I'm going to give you some straight up advice that you probably won't like: I think you should ask for a separation again, WITHOUT having any plan on working things out...and do NOT ask for counseling again, unless it is counseling for the children or the family together to prepare you for the pain of separation and possibly divorce. In other words, I think you should begin to move on, and that YOU should be steering the "moving on" ship by asking for the separation.

What you are doing right now, even though it is loving and courageous, is going to do nothing but continue to turn her off. You have allowed her to dictate what will and what will not happen during this whole thing (other than the inital throwing her out, which was the best thing I've read in your sitch so far). This has caused her to have no respect for you and for her to just feel that she is in control. Unfortunately, when a confused, frightened WAW is in control, you can expect the ship to toss and turn and probably end up shipwrecked.

If instead, you were to totally take control of steering this ship, then at the very minimum you can make sure it doesn't crash and your kids are protected as much as possible.

It is painful, yes I know. It is risky, yes that too.
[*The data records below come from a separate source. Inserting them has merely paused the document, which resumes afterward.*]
(** The blocks of a list of clients. *)
Lemma runs_blocks store (L : list (Z * Z)) : forall m d d' decoded cap s, idle d (Z.of_nat (length L)) decoded cap s ->
  cap <= structCountAbsoluteCeiling -> 0 <= decoded -> decoded + sent_count L store <= cap ->
  Forall (fun p => exists items, clients store !! p.1 = Some items /\ client_fits json_ok p.1 items /\ 0 <= p.2 /\ exists s, s ∈ items /\ p.2 < struct_end s) L ->
  delivers json d (L ≫= fun p => block_fields p.1 p.2 (default [] (clients store !! p.1))) d' ->
  exists s', st_decoder s' = d' /\
    runs m s (Ok (fold_left (fun m p => <[p.1 := received p.2 (default [] (clients store !! p.1))]> m) L m), s').
Proof.
  induction L as [|[client clock] L IH]; intros m d d' decoded cap s Hs Hceil Hdec Hcap HL Hd.
  - cbn in Hd. subst d'. destruct Hs as [Ed Eh Eb Ea Edn Ee _ _]. eexists (set_done s). split; [done|]. apply runs_done.
    unfold NextBlock. rewrite Ee, Edn, Ea. unfold rbind, readHeader. rewrite Eh. cbn [negb]. by rewrite Eb.
  - apply list.Forall_cons in HL as [(items & Ei & Hf & Hk & Hex) HL]. cbn [fst snd] in *. rewrite bind_cons, delivers_app in Hd. destruct Hd as (d1 & Hd1 & Hd).
    cbn [fst snd] in Hd1. cbn [sent_count foldr fst snd] in Hcap. fold (sent_count L store) in Hcap. rewrite Ei in Hd1, Hcap. cbn [default from_option] in Hd1, Hcap. unfold id in Hd1, Hcap.
    pose proof (sent_count_nonneg L store). destruct (sent_chained _ _ _ Hf Hk Hex) as (Hch & Hne & Hsafe).
    unfold block_fields in Hd1. rewrite delivers_app in Hd1. destruct Hd1 as (d2 & Hh & Hd1).
    assert (Hb : 0 < Z.of_nat (length ((client, clock) :: L))) by (simpl; lia).
    assert (Hn : Z.of_nat (length (sentFrom clock items)) <= structCountAbsoluteCeiling) by lia.
    destruct (NextBlock_reads _ _ _ _ _ _ _ _ _ Hs Hb Hne Hn Hsafe Hh) as (s1 & En & Hs1).
    assert (Hc1 : decoded + Z.of_nat (length (sentFrom clock items)) <= cap) by lia.
    destruct (collects_structs (cutAt clock) (sentFrom clock items) [] _ _ _ _ _ _ _ _ Hs1 Hc1 Hch Hd1) as (s2 & Hcol & Hs2).
    replace (Z.of_nat (length ((client, clock) :: L)) - 1) with (Z.of_nat (length L)) in Hs2 by (cbn; lia).
    destruct (IH (<[client := received clock items]> m) _ _ _ _ _ Hs2 Hceil ltac:(lia) ltac:(lia) HL Hd) as (s' & Es' & Hr). exists s'. split; [done|].
    cbn [fold_left fst snd]. rewrite Ei. cbn [default from_option]. unfold id. eapply runs_next; [exact En| |exact Hr]. unfold block_runs. cbn [b_declaredCount].
    destruct (Z.eqb_spec (Z.of_nat (length (sentFrom clock items))) 0); [lia|]. destruct Hs1 as [_ _ _ Ea _ _ _ _ _ _ _]. rewrite Ea.
    destruct (Z.eqb_spec (Z.of_nat (length (sentFrom clock items))) 0); [lia|]. exact Hcol.
Qed.

(** What the receiver gets: every newer client with its structs. *)
Definition receivedStructs (store : structStore wireStruct) (sm : gmap Z Z) : gmap Z (list wireStruct) :=
  map_imap (fun client clock => Some (received clock (default [] (clients store !! client)))) (newerClients store sm).

Lemma fold_insert_lookup {A} (f : Z * Z -> A) (L : list (Z * Z)) : forall (m : gmap Z A) c, NoDup L.*1 ->
  fold_left (fun m p => <[p.1 := f p]> m) L m !! c = match list_find (fun p => p.1 = c) L with Some (_, p) => Some (f p) | None => m !! c end.
Proof.
  induction L as [|p L IH]; intros m c Hnd; [done|]. cbn [fold_left fmap list_fmap] in *. apply list.NoDup_cons in Hnd as [Hp Hnd]. rewrite IH by done. cbn [list_find].
  destruct (decide (p.1 = c)) as [<-|Hne].
  - destruct (list_find _ L) as [[i q]|] eqn:Ef; cbn; [|by rewrite lookup_insert_eq]. apply list_find_Some in Ef as (Eq & E & _).
    exfalso. apply Hp. rewrite <- E. apply list_elem_of_fmap_2. by eapply list_elem_of_lookup_2.
  - destruct (list_find _ L) as [[i q]|]; cbn; [done|]. by rewrite lookup_insert_ne.
Qed.

Lemma received_fold store sm :
  fold_left (fun m p => <[p.1 := received p.2 (default [] (clients store !! p.1))]> m) (mapSortedRange (newerClients store sm)) ∅ = receivedStructs store sm.
Proof.
  apply map_eq. intros c. rewrite (fold_insert_lookup (fun p => received p.2 (default [] (clients store !! p.1)))) by apply mapSortedRange_NoDup.
  unfold receivedStructs. rewrite map_lookup_imap. destruct (list_find _ _) as [[i p]|] eqn:Ef.
  - apply list_find_Some in Ef as (Eq & <- & _). apply list_elem_of_lookup_2, mapSortedRange_elem in Eq. by rewrite Eq.
  - apply list_find_None in Ef. rewrite lookup_empty. destruct (newerClients store sm !! c) as [k|] eqn:Ek; [|done].
    rewrite list.Forall_forall in Ef. exfalso. apply (Ef (c, k)); [|done]. by apply mapSortedRange_elem.
Qed.

Lemma size_mapSortedRange (nm : gmap Z Z) : length (mapSortedRange nm) = size nm.
Proof. unfold mapSortedRange. rewrite length_fmap. unfold descending. rewrite merge_sort_Permutation, <- size_dom. done. Qed.

Lemma readClientsStructRefs_reads store sm (d d' : D) : store_fits json_ok store -> map_Forall (fun _ k => 0 <= k) sm ->
  is_safe (Z.of_nat (size (newerClients store sm))) -> sent_count (mapSortedRange (newerClients store sm)) store <= structCountCap (RemainingLen d) ->
  delivers json d (update_fields store sm) d' -> readClientsStructRefs d = (Ok (receivedStructs store sm), d').
Proof.
  intros Hf Hsm Hsz Hcap (d1 & Hr & Hd). cbn [reads] in Hr. set (nm := newerClients store sm) in *.
  set (s0 := newStructDecodeStream d false). set (s1 := set_header (Z.of_nat (size nm)) (set_decoder d1 s0)).
  assert (Hi : idle d1 (Z.of_nat (length (mapSortedRange nm))) 0 (structCountCap (RemainingLen d)) s1) by (constructor; cbn; rewrite ?size_mapSortedRange; done).
  destruct (runs_blocks store (mapSortedRange nm) ∅ _ d' _ _ _ Hi) as (s' & Es & Hruns); [apply structCountCap_range|lia|lia| |done|].
  { apply list.Forall_forall. intros p Hp%mapSortedRange_elem. by eapply newerClients_lookup. }
  unfold nm in Hruns. rewrite received_fold in Hruns.
  destruct (readClientsStructRefs_runs d) as (s'' & -> & Hrun). enough (Hruns0 : runs ∅ s0 (Ok (receivedStructs store sm), s')) by (injection (runs_det _ _ _ _ Hrun Hruns0) as -> ->; by rewrite Es).
  assert (Enext : NextBlock s0 = NextBlock s1).
  { unfold NextBlock, s0, s1, newStructDecodeStream. cbn [st_err st_done st_blockActive set_header set_decoder]. unfold rbind at 1. unfold readHeader at 1. cbn [st_headerRead st_decoder].
    rewrite Hr, toNumber_safe by done. reflexivity. }
  inversion Hruns; subst; rewrite <- Enext in *; [by apply runs_done|by eapply runs_next].
Qed.

End Receiving.

(** *** The fields are in range *)
Lemma bind_length_ge {A B} (p : A -> list B) l : (forall x, (1 <= length (p x))%nat) -> (length l <= length (l ≫= p))%nat.
Proof. intros Hp. induction l as [|x l IH]; [done|]. rewrite bind_cons, length_app. specialize (Hp x). simpl. lia. Qed.

Lemma bind_length_elem {A B} (p : A -> list B) l x : x ∈ l -> (length (p x) <= length (l ≫= p))%nat.
Proof. intros (l1 & l2 & ->)%list_elem_of_split. rewrite bind_app, bind_cons, !length_app. lia. Qed.

Section UpdateRange.
Context (interpolate : Z -> Z -> Z -> Z).
Context (Hinterp : forall clock span end_, 0 < span -> 0 <= clock <= span -> 0 <= end_ -> 0 <= interpolate clock span end_ <= end_).
Context `{JSONText} (json_ok : any -> Prop).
She may just say something like "oh GREAT, I WAS actually thinking we might be improving here and there might be a chance, but OH NO you have to go and ruin it, fine have your separation, we are DONE!" If she does say this, don't buy it. It will just be a reaction. From everything you are describing, she has no intention of trying to reconcile with you. So ... IMO ... the ONLY thing you might do that MIGHT cause her to want to reconcile is to pull the plug on her control and take it back.

I'm so sorry when I give advice like this because I so much want it to NOT be true. But when a WAW has it in her mind that she has all the control, then it is like a death sentence to her H and to the marriage. Try to keep in mind and remember that she doesn't actually WANT control of the ship. What she wants is to be happy but she is confused about how that can happen. She is convinced that being with you will not and is not making her happy. So...give her the opposite, for real this time. I know you were separated before, but I suspect she felt your presence hovering over her and wanting her back the whole time. This time, separate with the intention of moving on and you might get a different reaction from her.

And finally....

I don't buy it that the A wasn't physical. I also figure that the OM is a dirtbag and that the A will start up again at some point as long as she is still working there. And even if she changed jobs, her heart is still available, so another A will probably start up at the new job.

To me, the only tool you really have at your disposal, is in being able to take the power back IF you can stomach the risks involved.

Stuck I'm so sorry for your sitch. It makes me cry, really. How I wish that my ex-h had had the bright idea to do a DB plan or anything, as it would have worked on me. And it makes me so sad when some of these WAW's just don't seem to notice.

HOWEVER....having said that, Stuck you really must face your reality which seems to be telling you that she is willing to keep wiping her feet on you if you keep being willing to lay down and take it.

Wish I had something more cheerful to say....

Hang in there and feel free to ask more Q's.

DQ



Last edited by DanceQueen; 04/01/09 10:02 PM.